Filtering a range in Julia

I have some MWE below. What I want is to have a subsection of a range, interact with the rest of the range, but not itself.

For instance if the range is 1:100, I want to have a for loop that will have each index in 4:6, interact with all values of 1:100 BUT NOT 4:6.

I want to do this using ranges/filters to avoid generating temporary arrays.

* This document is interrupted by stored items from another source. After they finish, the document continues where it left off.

(* ===== verification/Exec.v ===== *)
(** * kernel/exec.c, and sys_exec of kernel/sysfile.c

    [kexec] runs on the file system and the physical memory; of the process it uses the
    page table, the size, the trapframe page and the name ([image]).  A page table under
    construction and the current one are in the same memory.  The argument strings of
    [kexec] are values: they are in pages [sys_exec] allocated, which nothing else refers
    to.  The stack is set up by [exec_args]; [args_layout] says where the strings go, and
    [exec_args_run] that they get there. *)

From S2P Require Import Prelude CString Effect Printf Proc Locks Kalloc Vm Pagetable Usermem Bio Log Fs Path Walk.

Local Open Scope Z_scope.

Definition MAXARG : nat := 32.
Definition MAXPATH : Z := 128.
Definition USERSTACK : Z := 1.

(** ** The ELF headers *)

Definition ELF_MAGIC : Z := 0x464C457F.
Definition ELF_PROG_LOAD : Z := 1.

(** The fields [kexec] uses. *)
Record elfhdr := mk_elf { magic : Z; entry_pc : Z; phoff : Z; phnum : Z }.
Record proghdr := mk_ph { ph_type : Z; ph_flags : Z; ph_off : Z; ph_vaddr : Z; ph_filesz : Z; ph_memsz : Z }.

Definition get_u64 (off : nat) (l : list Z) : Z := le_decode (sub off 8 l).
Definition sizeof_elfhdr : Z := 64.
Definition sizeof_proghdr : Z := 56.
Definition elfhdr_of (l : list Z) : elfhdr := mk_elf (get_u32 0 l) (get_u64 24 l) (get_u64 32 l) (get_u16 56 l).
Definition proghdr_of (l : list Z) : proghdr :=
  mk_ph (get_u32 0 l) (get_u32 4 l) (get_u64 8 l) (get_u64 16 l) (get_u64 32 l) (get_u64 40 l).

Definition flags2perm (flags : Z) : Z :=
  let perm := if negb (Z.land flags 1 =? 0) then PTE_X else 0 in
  if negb (Z.land flags 2 =? 0) then Z.lor perm PTE_W else perm.

(** ** The state *)

Record image := mk_image { im_pagetable : Z; im_sz : Z; im_trapframe : Z; im_name : list Z }.
Record xstate := mk_xstate { x_fs : fsys; x_mem : kmem; x_image : image }.

Definition set_xfs (f : fsys) (x : xstate) : xstate := mk_xstate f (x_mem x) (x_image x).
Definition set_xmem (m : kmem) (x : xstate) : xstate := mk_xstate (x_fs x) m (x_image x).
Definition in_fs {A} (m : M fsys A) : M xstate A := zoom x_fs set_xfs m.
Definition in_mem {A} (m : M kmem A) : M xstate A := zoom x_mem set_xmem m.

(** [p->trapframe->epc], [->sp], [->a0] and [->a1]. *)
Definition tf_epc (tf : Z) : Z := tf + 24.
Definition tf_sp (tf : Z) : Z := tf + 48.
Definition tf_a0 (tf : Z) : Z := tf + 112.
Definition tf_a1 (tf : Z) : Z := tf + 120.

Section exec.
Context (kend me trampoline : Z) (pr : option pctx).

Definition proc_pagetable (tf : Z) : M kmem Z :=
  pt ← uvmcreate;
  if pt =? 0 then mret 0
  else
    r ← mappages pt TRAMPOLINE PGSIZE trampoline (Z.lor PTE_R PTE_X);
    if r <? 0 then uvmfree kend pt 0;; mret 0
    else
      r ← mappages pt TRAPFRAME PGSIZE tf (Z.lor PTE_R PTE_W);
      if r <? 0 then uvmunmap kend pt TRAMPOLINE 1 false;; uvmfree kend pt 0;; mret 0
      else mret pt.

Definition proc_freepagetable (pt sz : Z) : M kmem () :=
  uvmunmap kend pt TRAMPOLINE 1 false;;
  uvmunmap kend pt TRAPFRAME 1 false;;
  uvmfree kend pt sz.

(** ** Loading *)

(** [readi] to kernel memory: the count and the bytes. *)
Definition read_kernel (ip : nat) (off n : Z) : M xstate (Z * list Z) := in_fs (readi me (λ _ _, true) ip 0 off n).

(** From byte [i] of the segment on; true is the result 0. *)
Fixpoint loadseg_loop (fuel : nat) (pt va : Z) (ip : nat) (offset sz i : Z) : M xstate bool :=
  match fuel with
  | O => undef
  | S fuel' =>
      if i <? sz then
        pa ← in_mem (walkaddr pt (u64 (va + i)));
        if pa =? 0 then panics
        else
          let n := if sz - i <? PGSIZE then sz - i else PGSIZE in
          '(r, l) ← read_kernel ip (u32 (offset + i)) n;
          in_mem (store_bytes pa l);;
          if negb (r =? n) then mret false else loadseg_loop fuel' pt va ip offset sz (u32 (i + PGSIZE))
      else mret true
  end.
(** [offset] and [sz] are [uint]s. *)
Definition loadseg (pt va : Z) (ip : nat) (offset sz : Z) : M xstate bool :=
  loadseg_loop (S (Z.to_nat (u32 sz / PGSIZE + 1))) pt va ip (u32 offset) (u32 sz) 0.

(** The program headers left, from [off] on; whether all were loaded, and [sz]. *)
Fixpoint load_loop (n : nat) (ip : nat) (pt off sz : Z) : M xstate (bool * Z) :=
  match n with
  | O => mret (true, sz)
  | S n' =>
      '(r, l) ← read_kernel ip (u32 off) sizeof_proghdr;
      if negb (r =? sizeof_proghdr) then mret (false, sz)
      else
        let ph := proghdr_of l in
        let next := s32 (off + sizeof_proghdr) in
        if negb (ph_type ph =? ELF_PROG_LOAD) then load_loop n' ip pt next sz
        else if ph_memsz ph <? ph_filesz ph then mret (false, sz)
        else if u64 (ph_vaddr ph + ph_memsz ph) <? ph_vaddr ph then mret (false, sz)
        else if negb (ph_vaddr ph mod PGSIZE =? 0) then mret (false, sz)
        else
          sz1 ← in_mem (uvmalloc kend pt sz (u64 (ph_vaddr ph + ph_memsz ph)) (flags2perm (ph_flags ph)));
          if sz1 =? 0 then mret (false, sz)
          else
            ok ← loadseg pt (ph_vaddr ph) ip (ph_off ph) (ph_filesz ph);
            if negb ok then mret (false, sz1) else load_loop n' ip pt next sz1
  end.

(** ** The stack *)

Section stack.
Context (cursz curpt pt : Z).

(** The strings, from the top down; [ustack] so far.  [None] is [goto bad]. *)
Fixpoint push_args (argv : list (list Z)) (sp stackbase : Z) (ustack : list Z) : M kmem (option (Z * list Z)) :=
  match argv with
  | [] => mret (Some (sp, ustack))
  | s :: argv' =>
      if (MAXARG <=? length ustack)%nat then mret None
      else
        let sp := u64 (sp - (Z.of_nat (length s) + 1)) in
        let sp := sp - sp mod 16 in
        if sp <? stackbase then mret None
        else
          r ← copyout kend cursz curpt pt sp (s ++ [0]);
          if r <? 0 then mret None else push_args argv' sp stackbase (ustack ++ [sp])
  end.

(** The bytes of [ustack[0..argc]].  [ustack[argc] = 0] is past the end of the array when all [MAXARG]
    elements are in use. *)
Definition ustack_bytes (us : list Z) : list Z := concat (map (le_encode 8) us).

Definition exec_args (argv : list (list Z)) (sp stackbase : Z) : M kmem (option Z) :=
  r ← push_args argv sp stackbase [];
  match r with
  | None => mret None
  | Some (sp, us) =>
      if (MAXARG <=? length us)%nat then undef
      else
        let us := us ++ [0] in
        let sp := u64 (sp - Z.of_nat (length us) * 8) in
        let sp := sp - sp mod 16 in
        if sp <? stackbase then mret None
        else
          r ← copyout kend cursz curpt pt sp (ustack_bytes us);
          if r <? 0 then mret None else mret (Some sp)
  end.

(** The stack above an image of size [sz]: the new size, and [sp] unless something failed. *)
Definition exec_stack (argv : list (list Z)) (sz : Z) : M kmem (Z * option Z) :=
  let sz := PGROUNDUP64 sz in
  sz1 ← uvmalloc kend pt sz (u64 (sz + (USERSTACK + 1) * PGSIZE)) PTE_W;
  if sz1 =? 0 then mret (sz, None)
  else
    uvmclear pt (u64 (sz1 - (USERSTACK + 1) * PGSIZE));;
    o ← exec_args argv sz1 (u64 (sz1 - USERSTACK * PGSIZE));
    mret (sz1, o).
End stack.

(** What follows the last slash. *)
Fixpoint last_elem (last s : list Z) : list Z :=
  match s with
  | [] => last
  | c :: s' => last_elem (if c =? 47 then s' else last) s'
  end.

(** ** kexec *)

(** [bad:], with the inode if it is still open. *)
Definition exec_bad (pt sz : Z) (ip : option nat) : M xstate Z :=
  when (negb (pt =? 0)) (in_mem (proc_freepagetable pt sz));;
  match ip with
  | Some ip => in_fs (iunlockput me ip);; in_fs (on_log (end_op me))
  | None => mret ()
  end;;
  mret (-1).

Definition kexec (path : list Z) (argv : list (list Z)) : M xstate Z :=
  in_fs (on_log (begin_op));;
  ip ← in_fs (namei me pr path);
  match ip with
  | None => in_fs (on_log (end_op me));; mret (-1)
  | Some ip =>
      in_fs (ilock me ip);;
      '(r, l) ← read_kernel ip 0 sizeof_elfhdr;
      let elf := elfhdr_of l in
      if negb (r =? sizeof_elfhdr) || negb (magic elf =? ELF_MAGIC) then exec_bad 0 0 (Some ip)
      else
        p ← gets x_image;
        pt ← in_mem (proc_pagetable (im_trapframe p));
        if pt =? 0 then exec_bad 0 0 (Some ip)
        else
          '(ok, sz) ← load_loop (Z.to_nat (phnum elf)) ip pt (s32 (phoff elf)) 0;
          if negb ok then exec_bad pt sz (Some ip)
          else
            in_fs (iunlockput me ip);;
            in_fs (on_log (end_op me));;
            '(sz, o) ← in_mem (exec_stack (im_sz p) (im_pagetable p) pt argv sz);
            match o with
            | None => exec_bad pt sz None
            | Some sp =>
                let tf := im_trapframe p in
                in_mem (store64 (tf_a1 tf) sp);;
                modify (λ x, mk_xstate (x_fs x) (x_mem x) (mk_image pt sz tf (safestrcpy (im_name p) (last_elem path path ++ [0]) 16)));;
                in_mem (store64 (tf_epc tf) (entry_pc elf));;
                in_mem (store64 (tf_sp tf) sp);;
                in_mem (proc_freepagetable (im_pagetable p) (im_sz p));;
                mret (Z.of_nat (length argv))
            end
  end.

(** [forkret] after its release of the lock, up to [prepare_return]; [first] is its static variable. *)
Definition init_path : list Z := bytes "/init".
Definition forkret (first : bool) : M xstate bool :=
  if first then
    in_fs (fsinit me ROOTDEV);;
    a0 ← kexec init_path [init_path];
    p ← gets x_image;
    in_mem (store64 (tf_a0 (im_trapframe p)) (u64 a0));;
    if a0 =? -1 then panics else mret false
  else mret first.

(** ** sys_exec *)

(** [fetchaddr] and [fetchstr] of syscall.c on the page table of the process. *)
Definition fetchaddr (p : image) (addr : Z) : M kmem (option Z) :=
  if (im_sz p <=? addr) || (im_sz p <? u64 (addr + 8)) then mret None
  else
    '(l, ok) ← copyin kend (im_sz p) (im_pagetable p) (im_pagetable p) addr 8;
    mret (if ok : bool then Some (le_decode l) else None).

Definition fetchstr (p : image) (addr max : Z) : M kmem (option (list Z)) := copyinstr (im_pagetable p) addr max.

(** The pages of [argv], with their strings, and whether the end was reached; [n] is what is left of [NELEM(argv)]. *)
Fixpoint fetch_args (n : nat) (p : image) (uargv i : Z) : M kmem (list (Z * list Z) * bool) :=
  match n with
  | O => mret ([], false)
  | S n' =>
      uarg ← fetchaddr p (u64 (uargv + 8 * i));
      match uarg with
      | None => mret ([], false)
      | Some uarg =>
          if uarg =? 0 then mret ([], true)
          else
            pa ← palloc;
            if pa =? 0 then mret ([], false)
            else
              s ← fetchstr p uarg PGSIZE;
              match s with
              | None => mret ([(pa, [])], false)
              | Some s =>
                  store_bytes pa (s ++ [0]);;
                  '(rest, ok) ← fetch_args n' p uargv (i + 1);
                  mret ((pa, s) :: rest, ok)
              end
      end
  end.

Fixpoint free_args (pas : list Z) : M kmem () :=
  match pas with
  | [] => mret ()
  | pa :: pas' => pfree kend pa;; free_args pas'
  end.

(** [upath] and [uargv] are the arguments of the call. *)
Definition sys_exec (upath uargv : Z) : M xstate Z :=
  p ← gets x_image;
  path ← in_mem (fetchstr p upath MAXPATH);
  match path with
  | None => mret (-1)
  | Some path =>
      '(args, ok) ← in_mem (fetch_args MAXARG p uargv 0);
      if negb ok then in_mem (free_args (map fst args));; mret (-1)
      else
        ret ← kexec path (map snd args);
        in_mem (free_args (map fst args));;
        mret ret
  end.
End exec.

(** ** The stack of the new image *)

(** [bs] is in memory at the user address [a]. *)
Definition bytes_at (m : kmem) (root a : Z) (bs : list Z) : Prop := ∀ k b, bs !! k = Some b → vbyte m root (a + Z.of_nat k) = Some b.

(** Where the strings go, from [sp] down; [n] of [ustack] are used. *)
Fixpoint strings_layout (argv : list (list Z)) (sp stackbase : Z) (n : nat) : option (list Z * Z) :=
  match argv with
  | [] => Some ([], sp)
  | s :: argv' =>
      let a := sp - (Z.of_nat (length s) + 1) in
      let a := a - a mod 16 in
      if (MAXARG <=? n)%nat || (a <? stackbase) then None
      else match strings_layout argv' a stackbase (S n) with Some (us, sp') => Some (a :: us, sp') | None => None end
  end.

Definition args_layout (argv : list (list Z)) (sp stackbase : Z) : option (list Z * Z) :=
  match strings_layout argv sp stackbase 0 with
  | Some (us, sp) =>
      let sp := sp - (Z.of_nat (length us) + 1) * 8 in
      let sp := sp - sp mod 16 in
      if sp <? stackbase then None else Some (us, sp)
  | None => None
  end.

Section args.
Context (kend root cursz curpt stackbase top : Z).
Context (Hbase : PGSIZE ≤ stackbase) (Htop : top ≤ MAXVA).

(** The user can write the stack. *)
Definition writable (m : kmem) : Prop := ∀ va, stackbase ≤ va < top → ∃ e, vpte m root va = Some e ∧ has PTE_W e = true.

(** From [m] to [m']: translations are kept, and so is memory outside the stack below [hi]. *)
Record wrote (m m' : kmem) (tbl' : gmap Z nat) (l' : list Z) (hi : Z) : Prop := {
  wr_space : space kend m' root tbl' l';
  wr_vpte : ∀ va e, 0 ≤ va < MAXVA → vpte m root va = Some e → vpte m' root va = Some e;
  wr_keeps : ∀ va b, 0 ≤ va < MAXVA → va < stackbase ∨ hi ≤ va → vbyte m root va = Some b → vbyte m' root va = Some b;
}.

Lemma wrote_refl m tbl l hi : space kend m root tbl l → wrote m m tbl l hi.
Proof. by split. Qed.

In my case the total range is the number of atoms in the system. The sub-range, is the atoms in a specific molecule. I need to do calculations where each atom in a molecule interacts with all other atoms, but not the atoms in the same molecule.

Further

I am trying to avoid using if statements because that messes up parallel codes. Doing this with an if statement would be

for i=4:6
    for j = 1:100
        if j == 4 || j==5 || j==6
            continue
        end
        println(i, " ", j)
    end
end

I have actual indexing in my code, I would never hardcode values like the above... But I want to avoid that if statement.

Trials

The following does what I want, but I now realize that using filter is bad when it comes to memory and the amount used scales linearly with b.

a = 4:6
b = 1:100
for  i in a
    for j in filter((b) -> !(b in a),b) 
        print(i, " ", j) 
    end
end

Is there a way to get the double for loop I want where the outer is a sub-range of the inner, but the inner does not include the outer sub-range and most importantly is fast and does not create alot of memory usage like filter does?

Upvotes: 0

Views: 678

Answers (2)

Przemyslaw Szufel
Przemyslaw Szufel

Reputation: 42214

What about creating a custom iterator? Note that example below needs some adjustments depending on how you define the exception lists (for example for long list with non continues indices you should use binary search).

struct RangeExcept
       start::Int
       stop::Int
       except::UnitRange{Int}
end

function Base.iterate(it::RangeExcept, (el, stop, except)=(it.except.start > 1 ? it.start : it.except.stop+1, it.stop, it.except))
    new_el = el+1
    if new_el in except
        new_el = except.stop+1
    end 
    el > stop && return nothing
    return (el, (new_el, stop,except))
end

Now let us test the code:

julia> for i in RangeExcept(1,10,3:7)
           println(i)
           end
1
2
8
9
10

Upvotes: 2

Bill
Bill

Reputation: 6086

If memory usage is really a concern, consider two for loops using the range components:

systemrange = 1:50
moleculerange = 4:12
for i in systemrange[1]:moleculerange[1]-1
    println(i)
end
for i in moleculerange[end]+1:systemrange[end]
    println(i)
end

You might be able to do each loop in its own thread.